HOW TO COMPLETE THIS TASK
Only one stretch of the data is wanted: the line containing "false) before ->", the line containing "- intros u Hu", and every line between them, copied exactly.

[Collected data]
↓

(** The ETag that [checkETag] sets on a miss at time [c] is read back
    part by part when a client returns it, so the hit rule applies to it
    as it stands: a hit up to [1000 * maxAge] milliseconds after [c], a
    miss with a fresh ETag after that. *)
Lemma checkETag_reads_own_etag req doc maxAge w releaseId timestamp c :
  req_res req = true ->
  generateETagParts req doc = Ok (Some [releaseId; timestamp]) ->
  isSafeToCache req w = (Ok true, w) ->
  colon_free releaseId -> 0 <= c ->
  assoc "if-none-match" (req_headers req)
  = Some (String.concat ":" ([releaseId; timestamp] ++ [pretty c])) ->
  checkETag req doc maxAge w
  = if Z.leb (Date_now apos - c) (1000 * maxAge)
    then (Ok true,
          res_header "ETag"
            (String.concat ":" ([releaseId; timestamp] ++ [pretty c])) w)
    else (Ok false,
          res_header "ETag"
            (String.concat ":"
               ([releaseId; timestamp] ++ [pretty (Date_now apos)])) w).
Proof.
  intros Hres Hgen Hsafe Hr Hc Hh.
  assert (Ht : colon_free timestamp).
  { destruct (generateETagParts_shape req doc _ Hgen) as [t [= _ ->]].
    apply number_to_string_colon_free. }
  set (h := String.concat ":" ([releaseId; timestamp] ++ [pretty c])) in *.
  assert (Hsplit : split ":" h = [releaseId; timestamp; pretty c]).
  { unfold h.
    change (String.concat ":" ([releaseId; timestamp] ++ [pretty c]))
      with (releaseId +:+ String ":" (timestamp +:+ String ":" (pretty c))).
    rewrite (split_app_colon releaseId) by done.
    rewrite (split_app_colon timestamp) by done.
    by rewrite (split_colon_free (pretty c)) by apply pretty_colon_free. }
  assert (Hne : String.eqb h "" = false).
  { destruct h eqn:E; [|done]. simpl in Hsplit. done. }
  unfold checkETag, bind at 1, lift. rewrite Hgen.
  unfold bind at 1. rewrite Hsafe. cbn [negb]. rewrite Hh, Hne, Hsplit.
  change ([releaseId; timestamp; pretty c] !! 0%nat) with (Some releaseId).
  change ([releaseId; timestamp; pretty c] !! 1%nat) with (Some timestamp).
  change ([releaseId; timestamp; pretty c] !! 2%nat) with (Some (pretty c)).
  change ([releaseId; timestamp] !! 0%nat) with (Some releaseId).
  change ([releaseId; timestamp] !! 1%nat) with (Some timestamp).
  unfold to_number. rewrite (parse_decimal_pretty c Hc), age_exceeds_decimal.
  unfold same_string. rewrite !String.eqb_refl. cbn [andb negb orb].
  unfold setETag, the_res, bind, perform, ret. rewrite Hres.
  by destruct (Z.leb (Date_now apos - c) (1000 * maxAge)).
Qed.

Lemma checkETag_first_visit req doc maxAge w parts :
  req_res req = true ->
  generateETagParts req doc = Ok (Some parts) ->
  isSafeToCache req w = (Ok true, w) ->
  assoc "if-none-match" (req_headers req) = None ->
  checkETag req doc maxAge w
  = (Ok false,
     res_header "ETag"
       (String.concat ":" (parts ++ [pretty (Date_now apos)])) w).
Proof.
  intros Hres Hgen Hsafe Hh.
  unfold checkETag, bind at 1, lift. rewrite Hgen.
  unfold bind at 1. rewrite Hsafe. cbn [negb]. rewrite Hh.
  change (same_string ([] !! 0%nat) (parts !! 0%nat)) with false.
  cbn [andb negb orb].
  unfold setETag, the_res, bind, perform, ret. by rewrite Hres.
Qed.

(** *** Compiled URLs *)

Lemma getRouteUrl_slash self name :
  starts_with_slash (action self) -> starts_with_slash (getRouteUrl self name).
Proof.
  intros [rest Hrest]. unfold getRouteUrl.
  destruct (String.eqb (substring 0 1 name) "/") eqn:Hname.
  - by apply starts_with_slash_eqb.
  - rewrite Hrest. destruct (has_url_char name); simpl; by eexists.
Qed.

Lemma sectionRoutes_slash self sec :
  starts_with_slash (action self) ->
  Forall (fun c => starts_with_slash (c_url c)) (sectionRoutes self sec).
Proof.
  intros Haction. apply List.Forall_forall. intros c Hc.
  unfold sectionRoutes in Hc. apply in_flat_map in Hc as ([m t] & _ & Hc).
  apply in_map_iff in Hc as ([n cfg] & <- & _). simpl.
  rewrite (proj2 (compileRoute_method_url self sec m n cfg)).
  by apply getRouteUrl_slash.
Qed.

(** X13. Once [enableAction] has set the action, every URL that route
    compilation adds to the table is site-relative: it starts with a
    slash, whatever the routes are called. *)
Theorem compileAllRoutes_urls_site_relative self :
  Forall (fun c => starts_with_slash (c_url c)) (_routes self) ->
  Forall (fun c => starts_with_slash (c_url c))
    (_routes (compileAllRoutes (enableAction self))).
Proof.
  intros Hbefore.
  assert (Haction : starts_with_slash
                      (action (compileRestApiRoutesToApiRoutes
                                 (enableAction self)))).
  { rewrite (proj1 (compileRest_keeps (enableAction self))). simpl.
    by eexists. }
  assert (Htable : _routes (compileRestApiRoutesToApiRoutes
                              (enableAction self)) = _routes self).
  { destruct (compileRest_keeps (enableAction self)) as (_ & _ & _ & ->).
    done. }
  unfold compileAllRoutes, compileSectionRoutes. cbn [_routes].
  rewrite Htable. repeat apply Forall_app_2; try done;
    by apply sectionRoutes_slash.
Qed.

End Module.

(** ** Asset URLs *)

Lemma chain_search_first site name ext before entry after :
  Forall (fun e => fs_existsSync site
                     (entry_dirname e +:+ "/public/" +:+ name +:+ "."
                      +:+ ext) = false) before ->
  fs_existsSync site
    (entry_dirname entry +:+ "/public/" +:+ name +:+ "." +:+ ext) = true ->
  chain_search site name ext (before ++ entry :: after)
  = Some ("/modules/" +:+ entry_name entry +:+ "/" +:+ name +:+ "." +:+ ext).
Proof.
  intros Hbefore Hentry. induction Hbefore as [|e l He _ IH]; simpl.
  - by rewrite Hentry.
  - by rewrite He.
Qed.

Lemma chain_search_none site name ext chain :
  Forall (fun e => fs_existsSync site
                     (entry_dirname e +:+ "/public/" +:+ name +:+ "."
                      +:+ ext) = false) chain ->
  chain_search site name ext chain = None.
Proof.
  intros H. induction H as [|e l He _ IH]; simpl; [done|]. by rewrite He.
Qed.

Lemma modules_prefix (rest : string) :
  String.prefix "/modules" ("/modules/" +:+ rest) = true.
Proof. reflexivity. Qed.

(** X18. An explicit [<name>Url] option wins over everything else: it is left
    as it is unless it starts with [/modules], in which case it goes
    through [asset.url] (whether or not an image option is set); with
    neither option set nothing is written; and a truthy URL that is not a
    string makes the method throw. *)
Theorem determineBestAssetUrl_explicit site self chain options name :
  (forall u,
     assoc (name +:+ "Url") options = Some (VStr u) -> u <> "" ->
     determineBestAssetUrl site self chain options name
     = Ok (if String.prefix "/modules" u
           then if String.eqb (asset_url site u) "" then options
                else assoc_set (name +:+ "Url") (VStr (asset_url site u))
                       options
           else options))
  /\ (truthy (default VUndefined (assoc (name +:+ "Url") options)) = false ->
      truthy (default VUndefined (assoc (name +:+ "Image") options)) = false ->
      determineBestAssetUrl site self chain options name = Ok options)
  /\ (forall v,
        assoc (name +:+ "Url") options = Some v -> truthy v = true ->
        (forall u, v <> VStr u) ->
        exists e, determineBestAssetUrl site self chain options name
                  = Throw e).
Proof.
  repeat apply conj.
  - intros u Hu Hne. unfold determineBestAssetUrl. rewrite Hu. simpl.
    apply String.eqb_neq in Hne. rewrite Hne. simpl. rewrite Hne. simpl.
    destruct (String.prefix "/modules" u); simpl.
    + by destruct (String.eqb (asset_url site u) "").
    + rewrite Hne. simpl. by rewrite (assoc_set_id _ _ _ Hu).
  - intros Hu Hi. unfold determineBestAssetUrl. rewrite Hu, Hi. simpl.
    rewrite Hu. simpl. by rewrite Hu.
  - intros v Hv Ht Hns. unfold determineBestAssetUrl. rewrite Hv. simpl.
    rewrite Ht, Ht. destruct v; try by eauto. by destruct (Hns s).
Qed.

(** X19. Without a [<name>Url] option and with a [<name>Image] extension, the
    legacy pipeline takes the file of the last entry of the inheritance
    chain that has one, so a project-level override beats the module it
    extends, and sets no URL when no entry has the file; with a build
    module the URL is that of the module itself, whether or not any file
    exists.  The URL set is always the one [asset.url] returns. *)
Theorem determineBestAssetUrl_chain site self chain options name image :
  truthy (default VUndefined (assoc (name +:+ "Url") options)) = false ->
  assoc (name +:+ "Image") options = Some image ->
  truthy image = true ->
  let missing e :=
    fs_existsSync site
      (entry_dirname e +:+ "/public/" +:+ name +:+ "."
       +:+ to_string image) = false in
  let written url :=
    if String.eqb (asset_url site url) "" then options
    else assoc_set (name +:+ "Url") (VStr (asset_url site url)) options in
  (asset_hasBuildModule site = false ->
   forall before entry after,
     chain = before ++ entry :: after ->
     ~ missing entry -> Forall missing after ->
     determineBestAssetUrl site self chain options name
     = Ok (written ("/modules/" +:+ entry_name entry +:+ "/" +:+ name
                    +:+ "." +:+ to_string image)))
  /\ (asset_hasBuildModule site = false -> Forall missing chain ->
      determineBestAssetUrl site self chain options name = Ok options)
  /\ (asset_hasBuildModule site = true ->
      determineBestAssetUrl site self chain options name
      = Ok (written ("/modules/" +:+ meta_name self +:+ "/" +:+ name
                     +:+ "." +:+ to_string image))).
Proof.
  intros Hu Hi Ht missing written. repeat apply conj.
  - intros Hb before entry after -> Hentry Hafter.
    apply not_false_is_true in Hentry.
    unfold determineBestAssetUrl. rewrite Hu, Hi, Hb. simpl. rewrite Ht.
    simpl. rewrite rev_app_distr. simpl. rewrite <- app_assoc. simpl.
    rewrite (chain_search_first site name (to_string image) (rev after)
               entry (rev before));
      [|by apply Forall_rev|done].
    cbn [truthy]. rewrite modules_prefix.
    change (String.eqb _ "") with
      (String.eqb ("/modules/" +:+ entry_name entry +:+ "/" +:+ name
                   +:+ "." +:+ to_string image) "").
    change (negb (String.eqb ("/modules/" +:+ entry_name entry +:+ "/"
                              +:+ name +:+ "." +:+ to_string image) ""))
      with true.
    cbn iota. unfold written. simpl.
    by destruct (String.eqb (asset_url site _) "").
  - intros Hb Hall. unfold determineBestAssetUrl. rewrite Hu, Hi, Hb. simpl.
    rewrite Ht. simpl.
    rewrite (chain_search_none site name (to_string image) (rev chain))
      by (by apply Forall_rev).
    rewrite Hu. simpl. by rewrite Hu.
  - intros Hb. unfold determineBestAssetUrl. rewrite Hu, Hi, Hb. simpl.
    rewrite Ht. simpl.
    unfold written. simpl.
    by destruct (String.eqb (asset_url site _) "").
Qed.

(** ** Inheritance chains *)

Lemma chains_from_other full i rest chains name :
  Forall (fun e => entry_name e <> name) rest ->
  chains_from full i rest chains !! name = chains !! name.
Proof.
  intros H. revert i chains.
  induction H as [|e rest He _ IH]; intros i chains; simpl; [done|].
  rewrite IH. by apply lookup_insert_ne.
Qed.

↑

WRITTEN RESPONSE
                      +:+ ext) = false) before ->
  fs_existsSync site
    (entry_dirname entry +:+ "/public/" +:+ name +:+ "." +:+ ext) = true ->
  chain_search site name ext (before ++ entry :: after)
  = Some ("/modules/" +:+ entry_name entry +:+ "/" +:+ name +:+ "." +:+ ext).
Proof.
  intros Hbefore Hentry. induction Hbefore as [|e l He _ IH]; simpl.
  - by rewrite Hentry.
  - by rewrite He.
Qed.

Lemma chain_search_none site name ext chain :
  Forall (fun e => fs_existsSync site
                     (entry_dirname e +:+ "/public/" +:+ name +:+ "."
                      +:+ ext) = false) chain ->
  chain_search site name ext chain = None.
Proof.
  intros H. induction H as [|e l He _ IH]; simpl; [done|]. by rewrite He.
Qed.

Lemma modules_prefix (rest : string) :
  String.prefix "/modules" ("/modules/" +:+ rest) = true.
Proof. reflexivity. Qed.

(** X18. An explicit [<name>Url] option wins over everything else: it is left
    as it is unless it starts with [/modules], in which case it goes
    through [asset.url] (whether or not an image option is set); with
    neither option set nothing is written; and a truthy URL that is not a
    string makes the method throw. *)
Theorem determineBestAssetUrl_explicit site self chain options name :
  (forall u,
     assoc (name +:+ "Url") options = Some (VStr u) -> u <> "" ->
     determineBestAssetUrl site self chain options name
     = Ok (if String.prefix "/modules" u
           then if String.eqb (asset_url site u) "" then options
                else assoc_set (name +:+ "Url") (VStr (asset_url site u))
                       options
           else options))
  /\ (truthy (default VUndefined (assoc (name +:+ "Url") options)) = false ->
      truthy (default VUndefined (assoc (name +:+ "Image") options)) = false ->
      determineBestAssetUrl site self chain options name = Ok options)
  /\ (forall v,
        assoc (name +:+ "Url") options = Some v -> truthy v = true ->
        (forall u, v <> VStr u) ->
        exists e, determineBestAssetUrl site self chain options name
                  = Throw e).
Proof.
  repeat apply conj.
  - intros u Hu Hne. unfold determineBestAssetUrl. rewrite Hu. simpl.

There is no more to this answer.